BRIEF: Could you return the lines below exactly, from the first line up to and including the line that holds "payload carries a"?

GIVEN DATA:
──────
(** C2: the creator returned by a valid asynchronous registration of [name].
    Called with [args], it calls the payload builder once.  When the
    [promise] the builder returned is a function, the result is the object
    [{types: [WAIT@name, SUCCESS@name, FAIL@name], promise, ...payload}]: its
    [promise] is that very function, it has no [type], every property of the
    payload is the builder's, and [types] holds the three tags unless the
    payload carries a [types] of its own, which the spread then writes over
    them.  When [promise] is absent or is not a function, the creator raises
    the error that names the action.  ([own] is the list of the own properties
    of the value the builder returned; a well-formed value has no repeated
    key.) *)
Theorem async_creator_result name o c reg reg' :
  createAction apply_fn mergeReducer name o reg = (Ok c, reg') ->
  truthy (async o) = true ->
  forall builder args w built own promise w',
    action o = VFun builder ->
    apply_fn builder VUndefined args w = (Ok built, w') ->
    own_props built = Ok own ->
    NoDup (Props.keys own) ->
    get_prop built "promise" = Ok promise ->
    (forall p, promise = VFun p ->
       exists obj,
         c args w = (Ok (VObj obj), w') /\
         obj = Props.assign [("types", lifecycle_tags name); ("promise", VFun p)]
                            (Props.without ["promise"; "type"] own) /\
         Props.lookup "promise" obj = Some (VFun p) /\
         Props.lookup "type" obj = None /\
         Props.lookup "types" obj =
           Some (match Props.lookup "types" own with
                 | Some v => v
                 | None => lifecycle_tags name
                 end) /\
         forall k, k <> "types" -> k <> "promise" -> k <> "type" ->
                   Props.lookup k obj = Props.lookup k own) /\
    (isFunction promise = false ->
     c args w = (Throw (promise_error name), w')).
Proof.
  intros Hc Ha builder args w built own promise w' Hact Hcall Hown Hnd Hp.
  apply createAction_inv in Hc. destruct Hc as [-> _].
  rewrite Hact, (actionCreator_run name _ _ _ _ _ _ _ _ Hcall Hown Hp), Ha.
  pose proof (PropsFacts.NoDup_without _ ["promise"; "type"] _ Hnd) as Hnd'.
  split.
  - intros p ->. simpl negb.
    eexists; split; [reflexivity|]; split; [reflexivity|].
    repeat split.
    + rewrite PropsFacts.lookup_assign, PropsFacts.lookup_without by assumption.
      reflexivity.
    + rewrite PropsFacts.lookup_assign, PropsFacts.lookup_without by assumption.
      reflexivity.
    + rewrite PropsFacts.lookup_assign, PropsFacts.lookup_without by assumption.
      simpl existsb. cbv iota. destruct (Props.lookup "types" own); reflexivity.
    + intros k H1 H2 H3.
      rewrite PropsFacts.lookup_assign, PropsFacts.lookup_without by assumption.
      rewrite excluded_other by assumption.
      destruct (Props.lookup k own); auto.
      simpl. apply String.eqb_neq in H1, H2. now rewrite H1, H2.
  - intros Hf. now rewrite Hf.
Qed.

(** ** Batches *)

(** Assigning under a fresh name other than [__proto__], while the prototype
    is still [Object.prototype], appends the property. *)
Lemma put_fresh (A : Type) k (c : A) (acc : Props.assigned A) :
  k <> "__proto__" ->
  Props.function_prototype acc = false ->
  ~ In k (Props.keys (Props.own_of acc)) ->
  Props.put k c acc =
  Some {| Props.own_of := Props.own_of acc ++ [(k, c)];
          Props.function_prototype := false |}.
Proof.
  intros Hk Hp Hfresh. unfold Props.put.
  apply String.eqb_neq in Hk. rewrite Hk.
  apply PropsFacts.lookup_none in Hfresh. rewrite Hfresh, Hp. simpl.
  rewrite PropsFacts.set_fresh by (now apply PropsFacts.lookup_none).
  reflexivity.
Qed.

(** The [reduce] of line 106 over entries none of which is named
    [__proto__]. *)
Lemma reduce_entries gi gk entries :
  NoDup (Props.keys entries) ->
  ~ In "__proto__" (Props.keys entries) ->
  forall res0 reg res reg',
  Props.function_prototype res0 = false ->
  (forall k, In k (Props.keys entries) -> ~ In k (Props.keys (Props.own_of res0))) ->
  reduce (registerEntry apply_fn mergeReducer gi gk) entries res0 reg = (Ok res, reg') ->
  exists created,
    Props.own_of res = Props.own_of res0 ++ created /\
    Props.function_prototype res = false /\
    Forall2 (creator_of_entry apply_fn gi gk) entries created.
Proof.
  induction entries as [|[k v] t IH];
    intros Hnd Hproto res0 reg res reg' Hp Hfresh Hrun.
  - simpl in Hrun. injection Hrun as <- <-. exists []. now rewrite app_nil_r.
  - inversion Hnd as [|? ? Hnotin Hnd']; subst.
    simpl in Hrun. unfold bind at 1 in Hrun. unfold registerEntry at 1 in Hrun.
    unfold bind at 1 in Hrun. unfold lift at 1 in Hrun.
    destruct (entryOptions gi gk v) as [o|e] eqn:Ho; [|discriminate].
    unfold bind at 1 in Hrun.
    destruct (createAction apply_fn mergeReducer k o reg) as [[c|e] reg1] eqn:Hc;
      [|discriminate].
    rewrite put_fresh in Hrun;
      [| intros ->; apply Hproto; simpl; auto
       | exact Hp
       | apply Hfresh; simpl; auto].
    unfold ret at 1 in Hrun.
    apply IH in Hrun; auto.
    + destruct Hrun as (created & Hown & Hp' & HF). simpl in Hown.
      exists ((k, c) :: created). split; [now rewrite Hown, <- app_assoc|].
      split; [exact Hp'|].
      constructor; auto. split; auto.
      exists o. split; auto. simpl.
      now apply createAction_inv in Hc.
    + intros Hin. apply Hproto. simpl. auto.
    + intros k' Hin. simpl. unfold Props.keys. rewrite map_app, in_app_iff. simpl.
      intros [Hin' | [<- | []]].
      * apply (Hfresh k'); simpl; auto.
      * auto.
Qed.

Lemma Forall2_creator_keys gi gk entries (created : list (string * creator World)) :
  Forall2 (creator_of_entry apply_fn gi gk) entries created ->
  Props.keys created = Props.keys entries.
Proof.
  induction 1 as [|e c es cs [Hk _] _ IH]; simpl; congruence.
Qed.

Lemma Forall2_creator_lookup gi gk entries (created : list (string * creator World)) :
  Forall2 (creator_of_entry apply_fn gi gk) entries created ->
  NoDup (Props.keys entries) ->
  forall k v, In (k, v) entries ->
  exists o, entryOptions gi gk v = Ok o /\
            Props.lookup k created = Some (actionCreator apply_fn k (async o) (action o)).
Proof.
  induction 1 as [|[k0 v0] [k1 c] es cs [Hk (o & Ho & Hc)] HF IH];
    intros Hnd k v Hin; [destruct Hin|].
  simpl in Hk, Ho, Hc; subst k1 c.
  inversion Hnd as [|? ? Hnotin Hnd']; subst.
  destruct Hin as [[= <- <-] | Hin].
  - exists o. simpl. now rewrite String.eqb_refl.
  - destruct (IH Hnd' k v Hin) as (o' & Ho' & Hl).
    exists o'. split; auto. simpl.
    destruct (String.eqb k k0) eqn:E; auto.
    apply String.eqb_eq in E; subst k0.
    exfalso; apply Hnotin. change k with (fst (k, v)). now apply in_map.
Qed.

(** When every entry passes the guards and the registry accepts every merge,
    the whole batch is registered. *)
Lemma reduce_entries_total gi gk entries :
  NoDup (Props.keys entries) ->
  ~ In "__proto__" (Props.keys entries) ->
  (forall k r reg0, exists reg1, mergeReducer k r reg0 = (Ok tt, reg1)) ->
  (forall k v, In (k, v) entries ->
     exists o r, entryOptions gi gk v = Ok o /\ buildReducer apply_fn k o = Ok r) ->
  forall res0 reg,
  Props.function_prototype res0 = false ->
  (forall k, In k (Props.keys entries) -> ~ In k (Props.keys (Props.own_of res0))) ->
  exists res reg',
    reduce (registerEntry apply_fn mergeReducer gi gk) entries res0 reg = (Ok res, reg').
Proof.
  intros Hnd Hproto Hmerge.
  induction entries as [|[k v] t IH]; intros Hvalid res0 reg Hp Hfresh.
  - simpl. unfold ret. eauto.
  - inversion Hnd as [|? ? Hnotin Hnd']; subst.
    destruct (Hvalid k v (or_introl eq_refl)) as (o & r & Ho & Hb).
    destruct (Hmerge (storeKey o) r reg) as [reg1 Hm].
    simpl. unfold bind at 1. unfold registerEntry at 1.
    unfold bind at 1. unfold lift at 1. rewrite Ho.
    unfold bind at 1.
    rewrite createAction_ok with (r := r) by exact Hb. rewrite Hm.
    rewrite put_fresh;
      [| intros ->; apply Hproto; simpl; auto
       | exact Hp
       | apply Hfresh; simpl; auto].
    unfold ret at 1.
    apply IH; auto.
    + intros Hin. apply Hproto. simpl. auto.
    + intros k' v' Hin. apply Hvalid. now right.
    + intros k' Hin. simpl. unfold Props.keys. rewrite map_app, in_app_iff. simpl.
      intros [Hin' | [<- | []]].
      * apply (Hfresh k'); simpl; auto.
      * auto.
Qed.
──────
ANSWER BOX:
(** C2: the creator returned by a valid asynchronous registration of [name].
    Called with [args], it calls the payload builder once.  When the
    [promise] the builder returned is a function, the result is the object
    [{types: [WAIT@name, SUCCESS@name, FAIL@name], promise, ...payload}]: its
    [promise] is that very function, it has no [type], every property of the
    payload is the builder's, and [types] holds the three tags unless the
    payload carries a [types] of its own, which the spread then writes over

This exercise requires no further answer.